Step 4: Define the Webhook Action and Payload Configuration
After setting the trigger, add a “Webhook” action to your workflow. This is where you’ll specify where HighLevel should send the contact data. The “Webhook URL” field will point to the endpoint of your external automation platform (e.g., Make.com, Zapier, Pipedream) which will receive and process the data. Critically, ensure you select the “POST” method and choose to send “Custom data” or “Full Contact Data.” Sending full contact data is usually preferred for comprehensive backups. The platform receiving the webhook will catch this data payload, which typically includes all contact fields, tags, custom fields, and more. This detailed payload is essential for creating a rich, restorable record of each contact outside of HighLevel.
Step 5: Implement Your External Backup Workflow
With the HighLevel webhook configured to send data, the next step is to set up the receiving and storage mechanism on your chosen automation platform (e.g., Make.com). In Make.com, you would start with a “Webhook” module to catch the data. From there, you’d add subsequent modules to process and store this information. Common destinations include Google Sheets for simple backups, a dedicated database like PostgreSQL or Airtable for more structured storage, or cloud storage solutions like Google Drive (saving as JSON files). Map the incoming HighLevel data fields to the corresponding columns or fields in your backup destination. This step transforms the raw webhook data into an organized, retrievable backup record, ready for an immediate restore if the primary HighLevel data ever becomes compromised.
Step 6: Test Your Webhook Configuration Thoroughly
Once your webhook and external workflow are set up, thorough testing is paramount. Go back into HighLevel and manually create a new contact or update an existing one. Then, check your external backup destination (e.g., Google Sheet, database) to verify that the contact data was received, processed, and stored correctly. Pay close attention to field mapping, ensuring all critical information (name, email, phone, custom fields, tags) is accurately transferred. Test various scenarios, such as creating a new contact, updating a contact’s email, or adding a tag. Identify and troubleshoot any discrepancies immediately. A robust testing phase guarantees that your automated backup system functions reliably, providing confidence in your data recovery strategy.

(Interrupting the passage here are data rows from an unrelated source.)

(* ===== verification/Server.v ===== *)
(** * The server in operation

    The request pipeline of [Connection] with the handler programs of [Handlers]
    in it: every request past its body runs the program the router gives it, one
    call at a time, interleaved with the calls of all others, over one database
    and one set of counters; a timeout or a dropped connection cuts a program
    between any two calls. *)
From S2P Require Import Prelude RustStr HttpTypes Request Response Router Config Metrics.
From S2P Require Import Net RateLimiter Semaphore Sql Effects Database Session Auth.
From S2P Require Import StaticFiles Proxy Task Handlers Connection.
Local Open Scope Z_scope.

Section Server.
Context `{HC : HttpCrate, SQ : Sql, AR : Argon2, JW : Jwt, EX : Externals, EV : Env}.
Context (instant_min max_body max_concurrent rps : Z).
Context (cfg : ServerConfig) (jwt : JwtSecret) (templates client : bool).

(** ** State *)

(** A handler at work: the rest of its program and, for the theorems, what it has
    observed so far. *)
Record Thread : Type := mkThread {
  th_prog : Io HttpResponse;
  th_seen : list Obs;
}.

(** The threads are indexed by the request they serve.  The counters are those of
    the pipeline. *)
Record Sys : Type := mkSys {
  sys_pipe : Pipe;
  sys_db : Db;
  sys_uuids : nat;
  sys_clocks : nat;
  sys_outside : list Exchange;
  sys_threads : gmap nat Thread;
}.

Step 7: Monitor and Maintain Your Automated Backup System
Implementing the system is just the first step; ongoing monitoring and maintenance are crucial for long-term success. Regularly review your backup logs within your automation platform to ensure webhooks are firing consistently and data is being stored without errors. Periodically check the integrity of your backed-up data by comparing it against HighLevel records. Consider setting up automated alerts within your automation platform that notify you if a webhook fails or if data isn’t being processed as expected. As your HighLevel setup evolves (e.g., new custom fields, workflow changes), remember to update your backup workflow accordingly. This continuous vigilance ensures your automated contact backup remains an effective and reliable safety net for your business.